(Collected data)
****************************************

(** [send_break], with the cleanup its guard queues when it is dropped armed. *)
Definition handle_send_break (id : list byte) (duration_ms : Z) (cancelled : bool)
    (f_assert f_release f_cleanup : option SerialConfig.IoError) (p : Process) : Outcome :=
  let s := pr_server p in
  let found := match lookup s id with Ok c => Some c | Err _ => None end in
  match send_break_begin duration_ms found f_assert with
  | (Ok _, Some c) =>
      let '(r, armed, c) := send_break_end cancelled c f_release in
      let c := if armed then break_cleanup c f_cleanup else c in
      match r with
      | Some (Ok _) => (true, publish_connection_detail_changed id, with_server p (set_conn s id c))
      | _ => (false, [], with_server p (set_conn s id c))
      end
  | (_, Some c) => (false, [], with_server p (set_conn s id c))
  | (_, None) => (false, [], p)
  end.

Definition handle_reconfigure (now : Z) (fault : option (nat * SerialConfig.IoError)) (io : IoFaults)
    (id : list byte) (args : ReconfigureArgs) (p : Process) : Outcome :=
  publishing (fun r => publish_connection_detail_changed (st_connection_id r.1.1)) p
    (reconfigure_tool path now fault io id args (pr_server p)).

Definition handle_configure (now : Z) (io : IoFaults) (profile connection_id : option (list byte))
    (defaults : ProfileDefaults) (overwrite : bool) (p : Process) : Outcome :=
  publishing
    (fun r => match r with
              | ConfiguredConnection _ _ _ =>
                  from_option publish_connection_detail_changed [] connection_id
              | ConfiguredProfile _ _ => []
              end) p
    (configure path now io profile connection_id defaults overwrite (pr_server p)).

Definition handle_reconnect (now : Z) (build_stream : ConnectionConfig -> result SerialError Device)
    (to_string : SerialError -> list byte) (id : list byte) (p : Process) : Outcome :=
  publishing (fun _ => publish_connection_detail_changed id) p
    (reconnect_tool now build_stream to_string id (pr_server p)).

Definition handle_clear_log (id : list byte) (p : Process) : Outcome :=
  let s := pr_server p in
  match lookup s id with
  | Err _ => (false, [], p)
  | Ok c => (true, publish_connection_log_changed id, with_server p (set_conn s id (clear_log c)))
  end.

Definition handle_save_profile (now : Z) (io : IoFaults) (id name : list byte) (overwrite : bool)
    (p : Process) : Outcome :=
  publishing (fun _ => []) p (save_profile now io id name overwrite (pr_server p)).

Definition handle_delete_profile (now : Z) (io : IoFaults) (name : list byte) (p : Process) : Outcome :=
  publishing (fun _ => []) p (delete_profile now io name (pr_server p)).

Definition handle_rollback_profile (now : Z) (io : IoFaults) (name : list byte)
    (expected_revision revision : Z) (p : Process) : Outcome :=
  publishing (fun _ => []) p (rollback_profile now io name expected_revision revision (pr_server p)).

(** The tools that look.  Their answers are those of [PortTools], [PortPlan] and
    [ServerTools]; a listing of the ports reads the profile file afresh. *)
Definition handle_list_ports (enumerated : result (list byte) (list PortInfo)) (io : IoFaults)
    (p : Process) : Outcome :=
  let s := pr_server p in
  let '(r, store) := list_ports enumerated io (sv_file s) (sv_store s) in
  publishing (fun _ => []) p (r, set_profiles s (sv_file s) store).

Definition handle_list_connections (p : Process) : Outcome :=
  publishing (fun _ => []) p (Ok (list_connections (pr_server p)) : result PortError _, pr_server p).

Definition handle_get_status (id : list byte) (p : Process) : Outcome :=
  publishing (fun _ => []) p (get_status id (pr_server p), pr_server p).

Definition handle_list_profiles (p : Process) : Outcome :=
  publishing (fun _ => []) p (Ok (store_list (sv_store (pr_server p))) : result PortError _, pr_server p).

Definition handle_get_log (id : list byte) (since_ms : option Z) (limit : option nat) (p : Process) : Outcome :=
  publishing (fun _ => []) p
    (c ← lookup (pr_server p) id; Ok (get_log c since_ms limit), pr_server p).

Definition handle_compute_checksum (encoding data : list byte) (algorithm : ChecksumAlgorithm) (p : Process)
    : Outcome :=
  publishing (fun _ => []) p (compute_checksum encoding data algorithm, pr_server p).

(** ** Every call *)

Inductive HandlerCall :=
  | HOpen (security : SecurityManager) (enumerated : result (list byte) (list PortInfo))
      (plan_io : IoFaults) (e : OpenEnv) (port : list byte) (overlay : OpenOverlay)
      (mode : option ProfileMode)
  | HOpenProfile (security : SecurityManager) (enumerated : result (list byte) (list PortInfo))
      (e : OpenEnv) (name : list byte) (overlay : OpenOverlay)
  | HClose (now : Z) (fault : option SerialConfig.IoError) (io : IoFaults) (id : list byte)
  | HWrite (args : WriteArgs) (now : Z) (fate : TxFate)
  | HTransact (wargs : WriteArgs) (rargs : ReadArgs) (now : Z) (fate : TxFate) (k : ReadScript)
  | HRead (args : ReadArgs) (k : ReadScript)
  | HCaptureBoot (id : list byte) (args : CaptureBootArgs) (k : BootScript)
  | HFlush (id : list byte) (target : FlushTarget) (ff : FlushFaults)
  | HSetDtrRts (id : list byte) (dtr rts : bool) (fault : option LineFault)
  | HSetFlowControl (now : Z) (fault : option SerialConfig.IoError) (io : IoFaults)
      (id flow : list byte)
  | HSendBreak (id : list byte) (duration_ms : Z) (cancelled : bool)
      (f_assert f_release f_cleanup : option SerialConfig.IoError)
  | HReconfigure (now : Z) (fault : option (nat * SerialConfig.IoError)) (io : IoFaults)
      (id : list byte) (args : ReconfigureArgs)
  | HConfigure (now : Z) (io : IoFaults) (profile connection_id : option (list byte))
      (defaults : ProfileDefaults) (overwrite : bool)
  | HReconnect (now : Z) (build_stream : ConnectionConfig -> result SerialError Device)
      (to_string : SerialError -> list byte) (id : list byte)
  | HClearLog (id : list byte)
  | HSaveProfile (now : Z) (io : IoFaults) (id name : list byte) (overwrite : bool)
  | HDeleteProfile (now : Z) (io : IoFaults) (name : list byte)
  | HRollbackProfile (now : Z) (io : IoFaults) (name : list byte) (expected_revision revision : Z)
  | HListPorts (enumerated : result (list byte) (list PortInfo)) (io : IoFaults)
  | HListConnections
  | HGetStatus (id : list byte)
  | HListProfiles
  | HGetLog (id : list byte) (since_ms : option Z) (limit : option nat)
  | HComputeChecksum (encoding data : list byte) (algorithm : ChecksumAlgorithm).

****************************************

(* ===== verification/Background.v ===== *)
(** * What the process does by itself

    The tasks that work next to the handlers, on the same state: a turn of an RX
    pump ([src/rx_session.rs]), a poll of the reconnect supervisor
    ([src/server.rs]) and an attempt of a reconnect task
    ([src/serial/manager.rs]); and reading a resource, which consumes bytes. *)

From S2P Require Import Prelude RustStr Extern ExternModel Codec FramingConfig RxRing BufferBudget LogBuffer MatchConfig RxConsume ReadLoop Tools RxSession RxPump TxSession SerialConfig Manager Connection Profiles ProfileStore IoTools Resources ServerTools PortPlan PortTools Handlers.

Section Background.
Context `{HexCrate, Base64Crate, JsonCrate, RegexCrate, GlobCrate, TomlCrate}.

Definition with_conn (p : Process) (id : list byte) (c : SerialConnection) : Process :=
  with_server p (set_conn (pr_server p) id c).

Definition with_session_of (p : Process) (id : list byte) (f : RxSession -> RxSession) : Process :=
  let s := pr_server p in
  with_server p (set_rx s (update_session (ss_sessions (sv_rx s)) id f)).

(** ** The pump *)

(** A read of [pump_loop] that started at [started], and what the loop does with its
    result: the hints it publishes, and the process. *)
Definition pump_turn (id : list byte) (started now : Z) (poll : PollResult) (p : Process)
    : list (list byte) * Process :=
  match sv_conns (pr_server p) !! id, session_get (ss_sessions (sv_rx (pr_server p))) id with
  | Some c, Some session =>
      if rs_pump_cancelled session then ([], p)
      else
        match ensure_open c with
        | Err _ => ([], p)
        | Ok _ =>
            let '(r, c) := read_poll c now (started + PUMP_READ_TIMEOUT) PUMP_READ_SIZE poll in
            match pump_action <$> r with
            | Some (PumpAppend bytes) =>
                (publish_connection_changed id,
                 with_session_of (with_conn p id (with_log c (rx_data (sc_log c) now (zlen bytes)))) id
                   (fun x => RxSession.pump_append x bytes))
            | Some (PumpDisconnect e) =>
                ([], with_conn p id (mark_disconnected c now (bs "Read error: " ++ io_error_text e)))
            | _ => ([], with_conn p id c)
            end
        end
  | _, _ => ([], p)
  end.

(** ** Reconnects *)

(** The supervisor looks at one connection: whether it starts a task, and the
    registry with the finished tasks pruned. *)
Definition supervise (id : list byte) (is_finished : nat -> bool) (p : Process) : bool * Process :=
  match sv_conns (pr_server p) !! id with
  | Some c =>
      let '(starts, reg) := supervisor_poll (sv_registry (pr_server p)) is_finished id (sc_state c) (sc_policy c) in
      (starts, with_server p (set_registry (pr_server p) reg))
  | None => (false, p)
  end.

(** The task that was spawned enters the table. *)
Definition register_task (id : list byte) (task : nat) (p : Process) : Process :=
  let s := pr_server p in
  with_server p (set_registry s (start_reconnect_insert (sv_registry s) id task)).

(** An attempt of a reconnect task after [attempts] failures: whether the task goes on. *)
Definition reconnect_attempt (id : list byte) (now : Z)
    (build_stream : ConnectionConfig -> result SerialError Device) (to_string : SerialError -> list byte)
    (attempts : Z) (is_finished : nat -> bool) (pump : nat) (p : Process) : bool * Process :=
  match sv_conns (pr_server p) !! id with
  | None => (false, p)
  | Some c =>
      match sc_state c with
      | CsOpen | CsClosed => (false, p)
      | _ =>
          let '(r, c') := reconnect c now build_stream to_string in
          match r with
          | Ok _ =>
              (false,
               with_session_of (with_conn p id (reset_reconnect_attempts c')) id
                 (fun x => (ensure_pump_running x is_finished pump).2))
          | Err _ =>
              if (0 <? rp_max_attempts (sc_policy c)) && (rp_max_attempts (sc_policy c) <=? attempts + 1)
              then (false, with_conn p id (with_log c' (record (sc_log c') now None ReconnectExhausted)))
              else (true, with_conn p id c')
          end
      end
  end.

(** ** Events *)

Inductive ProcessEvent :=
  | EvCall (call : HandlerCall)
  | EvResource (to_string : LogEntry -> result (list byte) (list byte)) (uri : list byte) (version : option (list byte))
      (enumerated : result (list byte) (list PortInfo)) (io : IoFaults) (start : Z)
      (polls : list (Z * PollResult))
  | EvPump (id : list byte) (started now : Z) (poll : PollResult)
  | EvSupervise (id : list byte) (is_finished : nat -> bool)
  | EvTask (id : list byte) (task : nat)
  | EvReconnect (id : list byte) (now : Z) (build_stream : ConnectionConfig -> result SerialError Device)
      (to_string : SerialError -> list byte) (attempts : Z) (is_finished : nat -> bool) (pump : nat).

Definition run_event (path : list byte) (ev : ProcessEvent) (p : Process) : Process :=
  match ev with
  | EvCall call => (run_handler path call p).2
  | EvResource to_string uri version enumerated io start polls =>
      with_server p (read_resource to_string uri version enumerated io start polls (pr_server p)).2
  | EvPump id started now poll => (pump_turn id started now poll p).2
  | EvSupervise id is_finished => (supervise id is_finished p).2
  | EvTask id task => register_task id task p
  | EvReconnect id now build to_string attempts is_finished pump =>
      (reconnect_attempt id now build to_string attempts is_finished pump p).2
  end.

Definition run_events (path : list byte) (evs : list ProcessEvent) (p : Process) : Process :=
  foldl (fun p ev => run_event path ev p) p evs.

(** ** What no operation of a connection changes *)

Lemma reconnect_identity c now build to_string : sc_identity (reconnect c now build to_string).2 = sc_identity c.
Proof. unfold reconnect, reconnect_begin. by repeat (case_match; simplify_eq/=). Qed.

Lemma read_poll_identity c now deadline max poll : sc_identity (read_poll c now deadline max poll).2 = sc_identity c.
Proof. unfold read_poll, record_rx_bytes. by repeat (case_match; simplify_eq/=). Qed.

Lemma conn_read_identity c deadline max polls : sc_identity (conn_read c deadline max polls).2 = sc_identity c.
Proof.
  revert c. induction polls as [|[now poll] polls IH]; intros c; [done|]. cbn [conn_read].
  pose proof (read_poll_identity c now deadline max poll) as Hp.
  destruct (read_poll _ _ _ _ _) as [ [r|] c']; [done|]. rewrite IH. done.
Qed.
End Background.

****************************************

- **What is being asked**
Scan the data above and copy every line with "true" in it.

- **Your response**
      | Some (Ok _) => (true, publish_connection_detail_changed id, with_server p (set_conn s id c))
  | Ok c => (true, publish_connection_log_changed id, with_server p (set_conn s id (clear_log c)))
              else (true, with_conn p id c')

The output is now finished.